Il lavoro dell’analista promuove il ripristino della circolazione del desiderio, consente il rimettersi in movimento, in gioco delle potenzialità e risorse creative del soggetto che sono state accantonate, rimosse con un impoverimento della sua vita erotica e affettiva e una riduzione del raggio della sua azione costruttiva. È un lavoro di connessione della rappresentazione cosciente che della sua vita ha chi soffre con la periferia dei suoi sentimenti e pensieri (i terreni marginali, lasciati incolti della sua esistenza) dove vive e respira clandestinamente la parte abbandonata di sé.

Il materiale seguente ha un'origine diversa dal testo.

(** The value of a stored row in the column of a given name. *)
Definition stored (column : string) (r : Tasks.row) : cell :=
  if String.eqb column "id" then int (Tasks.id r)
  else if String.eqb column "user_id" then int (Tasks.user_id r)
  else if String.eqb column "task" then text (Tasks.task r)
  else if String.eqb column "due_date"
       then match Tasks.due_date r with Some s => text s | None => null end
  else if String.eqb column "priority" then text (Tasks.priority r)
  else if String.eqb column "status" then text (Tasks.status r)
  else null.

(** [SELECT *]: the tuple of a row, in the column order of the table. *)
Definition select_star (l : layout) (r : Tasks.row) : list cell :=
  map (fun c => stored c r) (columns l).

(** [pd.DataFrame(tasks, columns=[...])] names the values of a tuple by
    position: [row[label]] is the value at the place of [label] in the
    list of labels. *)
Fixpoint position (label : string) (labels : list string) : nat :=
  match labels with
  | [] => 0%nat
  | x :: rest => if String.eqb x label then 0%nat else S (position label rest)
  end.

Definition at_label (tuple : list cell) (label : string) : cell :=
  nth (position label Planner.columns) tuple null.

(** A row of the data frame, by label. *)
Record row : Type :=
  mk { id : Z; user_id : Z; task : string;
       due_date : option string; priority : option string; status : string }.

(** A fetched row under the labels of the page.  In the application's own
    order label and column coincide; in [db.py]'s order the fourth, fifth
    and sixth values of the tuple (the stored status, due date and
    priority) are the ones labelled [due_date], [priority] and [status]. *)
Definition labelled (l : layout) (r : Tasks.row) : row :=
  match l with
  | as_planner =>
      mk (Tasks.id r) (Tasks.user_id r) (Tasks.task r)
         (Tasks.due_date r) (Some (Tasks.priority r)) (Tasks.status r)
  | as_db_py =>
      mk (Tasks.id r) (Tasks.user_id r) (Tasks.task r)
         (Some (Tasks.status r)) (Tasks.due_date r) (Tasks.priority r)
  end.

(** The task fetch and the construction of [df]. *)
Definition data_frame (l : layout) (user_id : Z) (d : Sql.db) : list row :=
  let conn := Planner.get_db_connection d in
  map (labelled l) (Sql.select_tasks_by_user user_id (Sql.working conn)).

Section WithPandas.
Variable to_datetime : option string -> option string.

(** [df['due_date'] = pd.to_datetime(df['due_date'], errors='coerce')] *)
Definition coerce_due_date (df : list row) : list row :=
  map (fun r => mk (id r) (user_id r) (task r) (to_datetime (due_date r))
                   (priority r) (status r)) df.

(** [df if status_filter=="All" else df[df['status']==status_filter]] *)
Definition filter_status (status_filter : string) (df : list row)
  : list row :=
  if String.eqb status_filter "All" then df
  else filter (fun r => String.eqb (status r) status_filter) df.

(** The loop of [display_tasks] on the rows of the frame: it reads
    [row['status']] and [row['id']]. *)
Fixpoint display_rows (df : list row) (user_id : Z)
    (pressed : option Planner.button) (conn : Sql.connection)
  : Sql.connection :=
  match df with
  | [] => conn
  | row :: rest =>
      if negb (String.eqb (status row) "Completed")
         && Planner.clicked pressed (Planner.comp (id row))
      then Sql.commit
             (Sql.execute
                (Sql.update_status "Completed" (id row) user_id) conn)
      else if Planner.clicked pressed (Planner.del (id row))
      then Sql.commit
             (Sql.execute (Sql.delete_task (id row) user_id) conn)
      else display_rows rest user_id pressed conn
  end.

Definition display_tasks (df : list row) (user_id : Z)
    (pressed : option Planner.button) (d : Sql.db) : Sql.db :=
  Sql.close (display_rows df user_id pressed (Planner.get_db_connection d)).

(** The display step of the main page on a table in column order [l]. *)
Definition page_display (l : layout) (user_id : Z) (status_filter : string)
    (pressed : option Planner.button) (d : Sql.db) : Sql.db :=
  match data_frame l user_id d with
  | [] => d
  | df =>
      let df := coerce_due_date df in
      let df_filtered := filter_status status_filter df in
      display_tasks df_filtered user_id pressed d
  end.

End WithPandas.

End Frame.

(** Further fixtures. *)
Module Sample.

Definition to_string (df : list Tasks.row) : string :=
  String.concat "; " (map Tasks.task df).

Definition smtp_ok (_ _ : option string) (_ : Script.message)
  : option string := None.

Definition alice_session : option Script.ident :=
  Some (1, "alice"%string, "alice@x.com"%string).

(** A file created by [src/db.py]. *)
Definition legacy : Schema.tables := Schema.db_create_tables Schema.fresh.

End Sample.

(* ================================================================== *)
(** * Properties *)

(** ** ISO text order is calendar order *)

Section IsoOrder.

Lemma digit_mod (n : Z) : Date.digit (n mod 10) = Date.digit n.
Proof. unfold Date.digit. now rewrite Z.mod_mod by lia. Qed.

Lemma digit_compare (a b : Z) :
  0 <= a < 10 -> 0 <= b < 10 ->
  Ascii.compare (Date.digit a) (Date.digit b) = (a ?= b).
Proof.
  intros Ha Hb.
  assert (Ea : a = 0 \/ a = 1 \/ a = 2 \/ a = 3 \/ a = 4 \/
               a = 5 \/ a = 6 \/ a = 7 \/ a = 8 \/ a = 9) by lia.
  assert (Eb : b = 0 \/ b = 1 \/ b = 2 \/ b = 3 \/ b = 4 \/
               b = 5 \/ b = 6 \/ b = 7 \/ b = 8 \/ b = 9) by lia.
  repeat (destruct Ea as [-> | Ea]);
    repeat (destruct Eb as [-> | Eb]); subst; reflexivity.
Qed.

(** Comparing numbers is comparing (quotient, remainder) pairs. *)
Lemma compare_quot_rem (k a b : Z) :
  0 < k ->
  (a ?= b) = match a / k ?= b / k with
             | Eq => a mod k ?= b mod k
             | c => c
             end.
Proof.
  intros Hk.
  pose proof (Z.div_mod a k ltac:(lia)) as Ea.
  pose proof (Z.div_mod b k ltac:(lia)) as Eb.
  pose proof (Z.mod_pos_bound a k Hk) as Ba.
  pose proof (Z.mod_pos_bound b k Hk) as Bb.
  destruct (Z.compare_spec (a / k) (b / k)) as [E | L | G].
  - rewrite Ea, Eb at 1. rewrite E.
    destruct (Z.compare_spec (a mod k) (b mod k));
      [apply Z.compare_eq_iff | apply Z.compare_lt_iff | apply Z.compare_gt_iff];
      lia.
  - apply Z.compare_lt_iff. nia.
  - apply Z.compare_gt_iff. nia.
Qed.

L’analista ha come suo alleato il sogno: lo spazio intermedio tra il sentire e il dire che è la cerniera della nostra soggettività antinomica. Lo spazio onirico è il luogo privilegiato in cui il rimosso torna, portando con sé il conflitto che ha causato la sua rimozione, ma anche la spinta irriducibile del desiderio di vivere che mai si arrende alle sue disavventure e frustrazioni e neppure alle sue catastrofi. Il lavoro sul sogno, che lo fa vivere come esperienza condivisa nella relazione analitica, sposta il movimento dei sentimenti e dei pensieri lateralmente rispetto alla logica lineare del conflitto che non ammette contraddizioni e conferma sempre l’inibizione. Fa respirare il materiale onirico ampliando la sua rete di relazioni nei luoghi in cui nulla è accaduto una volta e per sempre e ogni cosa è aperta a nuove collocazioni, evoluzioni e significazioni. Facilita il riemergere della vita che pulsa sotto la pattina della desertificazione.
La cura analitica esige: la rinuncia da parte dell’analista a trarre vantaggi personali dal suo legame con le persone in cura; l’astensione da ogni forma di giudizio nei loro confronti; l’astensione dall’influenza sulle loro scelte di vita; il riconoscimento della singolarità della loro esistenza, per principio libera da ogni canone non solo ideologico, ma anche scientifico; il rispetto dei loro tempi e modalità personali di elaborazione dei loro vissuti, che fa dell’analista uno strumento umano maneggevole per la loro ricollocazione nel mondo.
Le qualità che distinguono gli psicoanalisti della SPI, eredi di una grande tradizione clinica, sono la sensibilità del loro ascolto, la disponibilità ad ammettere i limiti della loro comprensione e a mettere in discussione le loro conoscenze, per apprendere dai loro pazienti, il “tatto” con cui si sintonizzano affettivamente e mentalmente con essi, la modestia con cui vivono i successi terapeutici. Per cent’anni hanno dato un contributo significativo alla civiltà della cura frutto di un sapere complesso sull’essere umano e la sua sofferenza e di una passione insieme ambiziosa e modesta. Lontani da aspirazioni di dominio e di potere. Oggetto periodico di attacchi ingenerosi (e spesso in cattiva fede) meriterebbero, invece, una certa riconoscenza.